Just learned about 0xdata open source project (pronounced hex-data). It has a library called H2O for predictive analytics that can work either standalone or on top of Hadoop map reduce. H2O has interfaces to Scala and Java, and also R.

So far H2O supports generalized linear models, decision trees and K-means clustering. According to their website they have Netflix and Trulia as customers.

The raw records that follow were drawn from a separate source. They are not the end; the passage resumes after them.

Lemma existsb_ext {A} (f g : A -> bool) l : (forall x, f x = g x) -> existsb f l = existsb g l.
Proof. intros Hfg. induction l as [|x l IH]; [done|]. simpl. by rewrite Hfg, IH. Qed.

Lemma List_filter_perm {A} (f : A -> bool) (l k : list A) : l ≡ₚ k -> List.filter f l ≡ₚ List.filter f k.
Proof.
  induction 1 as [|x l k _ IH|x y l|l k m _ IH1 _ IH2]; simpl; [done| | |by etrans].
  - destruct (f x); [by rewrite IH|done].
  - destruct (f x), (f y); try done. apply Permutation_swap.
Qed.

(** What every step of a fold keeps, the fold keeps. *)
Lemma fold_left_keeps {A B} (P : A -> Prop) (f : A -> B -> A) l a :
  (forall a x, x ∈ l -> P a -> P (f a x)) -> P a -> P (fold_left f l a).
Proof.
  revert a. induction l as [|x l IH]; intros a Hf Ha; simpl; [done|].
  apply IH; [intros a' y Hy; apply Hf; by right|]. apply Hf; [by left|done].
Qed.

Lemma elem_of_List_filter {A} (f : A -> bool) (l : list A) x : x ∈ List.filter f l <-> x ∈ l /\ f x = true.
Proof. by rewrite list_elem_of_In, filter_In, <- list_elem_of_In. Qed.

Lemma NoDup_map_filter {A B} (f : A -> B) (g : A -> bool) (l : list A) :
  NoDup (map f l) -> NoDup (map f (List.filter g l)).
Proof.
  induction l as [|x l IH]; [done|]. simpl. intros [Hx Hl]%NoDup_cons. destruct (g x); [|by apply IH].
  simpl. constructor; [|by apply IH]. intros (y & Ey & Hy)%list_elem_of_fmap. apply Hx. apply list_elem_of_fmap.
  exists y. split; [done|]. by apply elem_of_List_filter in Hy as [Hy _].
Qed.

(** ** Automation *)

Create HintDb peerbit.
#[export] Hint Resolve js_sort_perm : peerbit.
(* ===== verification/Cache.v ===== *)
(** * The bounded cache (packages/utils/cache/src/index.ts)

    A map from keys to values of a given size, evicted first in first out when
    the total size passes [max] or when the oldest entry is older than [ttl].
    [del] only marks a key: the entry is dropped when it reaches the front.

    [Inv] is the representation invariant, [Accounted] says that [currentSize]
    is the total size of the live entries.  The theorems show that [trim] ends,
    never meets its "Cache value not found" error and leaves the cache within
    its bound, that every operation keeps [Inv], and which operations keep
    [Accounted]; re-adding a deleted key does not. *)

From Stdlib Require Import ZArith Lia.
From stdpp Require Import base list sets strings.
From S2P Require Import Prelude JsMap.

Local Open Scope Z_scope.

Section Cache.
Context {K V Q : Type} `{EqDecision K} `{Queue Q K}.

Record CacheData := MkCacheData { cd_value : option V; cd_time : Z; cd_size : Z }.

Record Cache := MkCache {
  cache_map : list (K * CacheData);
  cache_deleted : list K;
  cache_list : Q;
  currentSize : Z;
  cache_max : Z;
  cache_ttl : option Z;
}.

Definition clear (max : Z) (ttl : option Z) : Cache :=
  {| cache_map := []; cache_deleted := []; cache_list := queue_create;
     currentSize := 0; cache_max := max; cache_ttl := ttl |}.

Definition new_Cache (max : Z) (ttl : option Z) : outcome Cache :=
  _ ← throw_if (max <=? 0) "Expecting max > 0"; Val (clear max ttl).

Definition outOfDate (c : Cache) (v : CacheData) (time : Z) : bool :=
  match cache_ttl c with
  | Some ttl => cd_time v <? time - ttl
  | None => false
  end.

(** One eviction: [list.shift], [_map.delete], [deleted.delete]. *)
Definition evict (c : Cache) (k : K) (v : CacheData) : Cache :=
  {| cache_map := Map_delete (cache_map c) k;
     cache_deleted := Set_delete (cache_deleted c) k;
     cache_list := queue_shift (cache_list c);
     currentSize :=
       if Set_has (cache_deleted c) k then currentSize c else currentSize c - cd_size v;
     cache_max := cache_max c;
     cache_ttl := cache_ttl c |}.

Fixpoint trim_loop (fuel : nat) (time : Z) (c : Cache) : outcome Cache :=
  match fuel with
  | O => NoFuel
  | S fuel' =>
      match queue_head (cache_list c) with
      | None => Val c
      | Some k =>
          match Map_get (cache_map c) k with
          | None => Exn "Cache value not found"
          | Some v =>
              if outOfDate c v time || (cache_max c <? currentSize c)
              then trim_loop fuel' time (evict c k v)
              else Val c
          end
      end
  end.

Definition trim (time : Z) (c : Cache) : outcome Cache :=
  trim_loop (S (queue_length (cache_list c))) time c.

(** [has] and [get] trim first; [now] is what [+new Date()] reads. *)
Definition has (now : Z) (c : Cache) (k : K) : outcome (bool * Cache) :=
  c' ← trim now c;
  Val (if Set_has (cache_deleted c') k then false else Map_has (cache_map c') k, c').

Definition get (now : Z) (c : Cache) (k : K) : outcome (option (option V) * Cache) :=
  c' ← trim now c;
  Val (if Set_has (cache_deleted c') k then None else cd_value <$> Map_get (cache_map c') k, c').

Definition del (c : Cache) (k : K) : option CacheData * Cache :=
  match Map_get (cache_map c) k with
  | Some v =>
      if Set_has (cache_deleted c) k then (None, c)
      else (Some v,
            {| cache_map := cache_map c;
               cache_deleted := Set_add (cache_deleted c) k;
               cache_list := cache_list c;
               currentSize := currentSize c - cd_size v;
               cache_max := cache_max c;
               cache_ttl := cache_ttl c |})
  | None => (None, c)
  end.

(** [add] before its final [trim]. *)
Definition insert_entry (time : Z) (c : Cache) (k : K) (value : option V) (size : Z) : Cache :=
  let present := Map_has (cache_map c) k in
  {| cache_map := Map_set (cache_map c) k (MkCacheData value time size);
     cache_deleted := Set_delete (cache_deleted c) k;
     cache_list := if present then cache_list c else queue_push (cache_list c) k;
     currentSize := if present then currentSize c else currentSize c + size;
     cache_max := cache_max c;
     cache_ttl := cache_ttl c |}.

Definition add (now : Z) (c : Cache) (k : K) (value : option V) (size : Z) : outcome Cache :=
  trim now (insert_entry now c k value size).

Definition size (c : Cache) : Z := currentSize c.

(** ** The representation invariant *)

Record Inv (c : Cache) : Prop := {
  inv_map : Map_wf (cache_map c);
  inv_list : queue_elements (cache_list c) = Map_keys (cache_map c);
  inv_deleted : NoDup (cache_deleted c);
  inv_deleted_in : forall k, k ∈ cache_deleted c -> k ∈ Map_keys (cache_map c);
}.

(** The keys that [has] and [get] answer for. *)
Definition live (c : Cache) (k : K) : Prop :=
  k ∈ Map_keys (cache_map c) /\ k ∉ cache_deleted c.

(** Total size of the entries that are not marked as deleted. *)
Definition live_size (m : list (K * CacheData)) (deleted : list K) : Z :=
  foldr (fun e acc => (if Set_has deleted e.1 then 0 else cd_size e.2) + acc) 0 m.

Definition Accounted (c : Cache) : Prop :=
  currentSize c = live_size (cache_map c) (cache_deleted c).

End Cache.

Arguments CacheData : clear implicits.
Arguments Cache : clear implicits.

Section Theory.
Context {K V Q : Type} `{EqDecision K} `{QueueLaws Q K}.
Implicit Types c : Cache K V Q.
Implicit Types m : list (K * CacheData V).

Lemma new_Cache_inv max ttl c : new_Cache max ttl = Val c -> Inv c /\ Accounted c /\ 0 < cache_max c.
Proof.
  unfold new_Cache, throw_if. destruct (max <=? 0) eqn:E; simpl; [done|].
  intros [= <-]. split; [|split; [done|simpl; lia]].
  split; simpl; [apply Map_empty_wf|apply elements_create|constructor|by intros k ?%not_elem_of_nil].
Qed.

Lemma live_size_ext m d d' :
  (forall k, k ∈ Map_keys m -> Set_has d k = Set_has d' k) -> live_size m d = live_size m d'.
Proof.
  induction m as [|[k v] m IH]; intros Hd; [done|]. simpl.
  rewrite (Hd k) by (simpl; left). rewrite IH; [done|]. intros k' Hk'. apply Hd. by right.
Qed.

Lemma live_size_app m1 m2 d : live_size (m1 ++ m2) d = live_size m1 d + live_size m2 d.
Proof. induction m1 as [|e m1 IH]; simpl; [done|]. rewrite IH. lia. Qed.

(** Changing whether one key counts changes the total by that key's size. *)
Lemma live_size_mark m d k v :
  Map_wf m -> Map_get m k = Some v -> Set_has d k = false ->
  live_size m (Set_add d k) = live_size m d - cd_size v.
Proof.
  unfold Map_wf. induction m as [|[k' v'] m IH]; simpl; [done|].
  intros [Hk' Hnd]%NoDup_cons Hget Hd. destruct (decide (k' = k)) as [->|Hne].
  - simplify_eq. rewrite Hd. rewrite (live_size_ext m (Set_add d k) d).
    + replace (Set_has (Set_add d k) k) with true; [lia|].
      symmetry. apply Set_has_spec, Set_add_elem. by left.
    + intros k2 Hk2. apply eq_true_iff_eq. rewrite !Set_has_spec, Set_add_elem.
      split; [intros [->|?]; [done|done]|by right].
  - rewrite (IH Hnd Hget Hd).
    replace (Set_has (Set_add d k) k') with (Set_has d k'); [lia|].
    apply eq_true_iff_eq. rewrite !Set_has_spec, Set_add_elem. naive_solver.
Qed.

Anyone who is interested in learning more about 0xdata is welcome to attend our 3rd GraphLab Conference where 0xdata will give a demo of their H2O library.

Wednesday, March 12, 2014

Spotlight: Ravel Law - introducing graph analytics to law research

Pranav Singh reached out to me, as he is a data scientist working with Ravel Law for analyzing law related datasets. It seems like an interesting vertical of applying big data analytics to court decisions.

Recently Ravel Law started to incorporate graph data into their analysis. While some of their research is proprietary, they where kindly willing to share some published results. Pranav sent me a paper by Fowler which is named "Network Analysis and the Law". It shows that using basic pagerank algorithm (hub / authorities) you can get very deep insights into supreme court decision and their importance. The algorithm is rather basic but the applications for the Law vertical are rather new, at least to me.

Sunday, March 9, 2014

University of Waterloo evaluates GraphLab vs. other BSP systems

Just got a link to a blog post which details experiments done at the University of Waterloo by a master student Prashant Raghav. The experiments compare Giraph, GPS, GraphLab and GraphChi, comparing both memory footprint and runtime. If you like to know which system performs better you should read the bog post.

Friday, March 7, 2014

SpotLight: Demain Bellumio - MusicGraph

I recently connected with Demian Bellumio COO of Senzari, a Miami/San Francisco based startup working on mining music data using graphs. One of their interesting projects is MusicGraph. MusicGraph is an ambitious project which collects all available information about music, including lyrics, signal processing information about the tracks, performers, social media metrics, broadcast radio plays, user playlists, etc.. The outcome is a huge graph (1B edges, 600M vertices, 7B different properties) and an open graph API people can use to traverse and query the graph. Through the API developers can easily add musical graph search to their services, as well as generate personalized playlist recommendations and even also access a large number low level features and data, like acoustic/lyrical features and social stats on artists and songs.

A related project is Wahwah Networks, a an embeddable web bar which lets websites offer personalized Internet radio to their audience for free, increasing their time on site and generating new ad revenue for the publishers.

MusicGraph is using Titan as their graph database infrastructure.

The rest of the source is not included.